Support for all the WS-* standards is built into WCF and doesn’t require any complex code to get working, but like all things in the WCF world does require a fair bit of attribution and configuration before it all hangs together. It took me a while to work out exactly which combination of bindings and behaviours and attributes would get transaction flow working between two WCF endpoints, so to save you some time (and me in the future when I forget) here’s exactly what you need to do.

Note that this isn’t the only way to get transactions working as you can set the services up entirely using code or mostly using configuration, but it’s a reasonable starting point that demonstrates the use of both.

For an example service I’ve chosen a very basic messaging interface, as message delivery between machines is the sort of thing you might want to make transactional. It’s attributed in the same way as any other service contract, with the addition of a TransactionFlowAttribute indicating that transactions are Mandatory for the service interface; you could also use Allowed to permit it to be called without a transaction. This attribute must be applied to the contract because without it the transaction flow option defaults to NotAllowed.

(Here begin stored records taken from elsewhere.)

Definition recompute_availability (order : OrderSnapshot) : eff Error PDb (option ProductRecord) :=
  fulfilled ← map_err ESqlx (statement am "sum fulfilled orders from cache"
                (fun db => (sum_fulfilled (os_product_id order) (db_cache db), db)));
  map_err ESqlx (statement am "recompute product availability"
    (update_available (os_product_id order) fulfilled)).

(** After the fault switch, the two registrations do this. *)
Definition republish (order : OrderSnapshot) : eff Error PDb unit :=
  product ← recompute_availability order;
  match product with
  | None => mret tt
  | Some p =>
      envelope ← lift (product_snapshot_envelope (am_ids am) (am_occurred_at am) p);
      enqueue am cfg envelope
  end.

(** The state an error of the handler leaves the transaction in. *)
Definition tx_after (e : Error) : TxStatus :=
  match e with
  | ESqlx (SqlxDatabase _ _ _) => AbortedTx
  | ESqlx (SqlxOther _) => LostTx
  | _ => Active
  end.

Definition finished (r : unwinding (result Error unit)) : HandlerRun unit :=
  {| polled := r; dropped := Returned tt |}.

(** [faults::check] and then the work. *)
Definition guarded (fs : FaultState) (work : eff Error PDb unit) (db : PDb)
  : HandlerRun unit * PDb * TxStatus :=
  match check (am_fault am "raise") fs with
  | (Returned (Ok _), _, _) =>
      match work db with
      | (Ok _, db') => (finished (Returned (Ok tt)), db', Active)
      | (Err e, db') => (finished (Returned (Err e)), db', tx_after e)
      end
  | (failed, st, _) => (finished failed, db, st)
  end.

(** [derive_availability], registered with [handle]: the cache table is looked
    up in the handler's context. *)
Definition derive_availability (fs : FaultState) (order : OrderSnapshot)
  : PDb -> HandlerRun unit * PDb * TxStatus :=
  guarded fs (_ ← lift (for_message CacheKind OrderSnapshot cfg); republish order).

(** [apply_order_snapshot], registered by [dispatch_router], which looks the
    table up once. *)
Definition apply_order_snapshot (fs : FaultState) (order : OrderSnapshot)
  : PDb -> HandlerRun unit * PDb * TxStatus :=
  guarded fs (republish order).

Definition builder_router (fs : FaultState) : @MessageRouter ProductApp :=
  handler OrderSnapshot (typed_handler order_from_value (fun _ => derive_availability fs)) router_new.

Definition dispatch_router (fs : FaultState) : result Error (@MessageRouter ProductApp) :=
  _ ← for_message CacheKind OrderSnapshot cfg;
  Ok (handler OrderSnapshot (typed_handler order_from_value (fun _ => apply_order_snapshot fs)) router_new).
End request.
End service.

(** ** The derived value *)

(** What availability means, read off decoded snapshots. *)
Definition fulfils `{Formats} `{SnapshotFormats} (product_id : uuid) (r : CacheRow) : Z :=
  if c_deleted r then 0
  else match order_from_value (c_payload r) with
       | Ok o => if bool_decide (os_product_id o = product_id) && bool_decide (os_status o = Fulfilled)
                 then os_quantity o else 0
       | Err _ => 0
       end.

Definition fulfilled_quantity `{Formats} `{SnapshotFormats} (product_id : uuid) (c : Cache) : Z :=
  map_fold (fun _ r acc => fulfils product_id r + acc) 0 c.

(** A cache of payloads the order service's serializer wrote. *)
Definition encoded `{Formats} `{SnapshotFormats} (c : Cache) : Prop :=
  forall ek r, c !! ek = Some r -> exists w, c_payload r = order_json w.

Section derived.
Context `{FormatLaws} `{!SnapshotFormats} `{!SnapshotLaws}.

Lemma fulfilled_list product_id (c : Cache) :
  fulfilled_quantity product_id c = foldr Z.add 0 (map (fulfils product_id) (map snd (map_to_list c))).
Proof.
  unfold fulfilled_quantity. rewrite map_fold_foldr. induction (map_to_list c) as [|[k r] l IH]; [done|].
  cbn [foldr map uncurry fst snd]. by rewrite IH.
Qed.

[ServiceContract(Namespace = "http://services.company.com/v1/messagingservice/")]
public interface IMessagingService
{
    [OperationContract]
    [TransactionFlow(TransactionFlowOption.Mandatory)]
    void SubmitMessage(
        [MessageParameter(Name = "MessageData")] byte[] messageData,
        [MessageParameter(Name = "Priority")] int priority);
}

The final step on the server side is to configure the behaviour and bindings for the service in the application configuration file. Although the behaviour section isn’t strictly necessary for transaction flow, I’ve left it in as you usually want to enable metadata exchange (at least during the development phase) and it makes it much easier to add a service reference from the client later. The key line in the configuration is the custom wsHttpBinding which permits transaction flow.

<system.serviceModel>
  <behaviors>
    <serviceBehaviors>
      <behavior name="MessagingServiceBehavior">
        <serviceMetadata httpGetEnabled="true" />
      </behavior>
    </serviceBehaviors>
  </behaviors>
  <bindings>
    <wsHttpBinding>
      <binding name="TransactionalWsHttpBinding" transactionFlow="true"/>
    </wsHttpBinding>
  </bindings>
  <services>
    <service name="MessagingService" behaviorConfiguration="MessagingServiceBehavior">
      <endpoint
        address=""
        binding="wsHttpBinding"
        bindingConfiguration="TransactionalWsHttpBinding"
        contract="MessagingServer.IMessagingService"
        bindingNamespace="http://services.company.com/v1/messagingservice/"/>
      <endpoint
        address="mex"
        binding="mexHttpBinding"
        contract="IMetadataExchange" />
    </service>
  </services>
</system.serviceModel>

And with that, we have transaction flow over a WS-AtomicTransaction web service. It does take a few steps to set up, but it’s all declarative and quite prescriptive once you work out what combination of attributes and configuration is needed. Anybody who has worked with WSE in the past will appreciate how much easier this is! And the great thing is that it works with TransactionScope so you don’t need to change your programming model.

Note that if you add more services then you can re-use the behaviours and bindings for them too; just delete the binding/behaviour elements that the WCF designer puts in the config files and point them at the existing ones. This makes it much easier to manage the services and keep their behaviour consistent.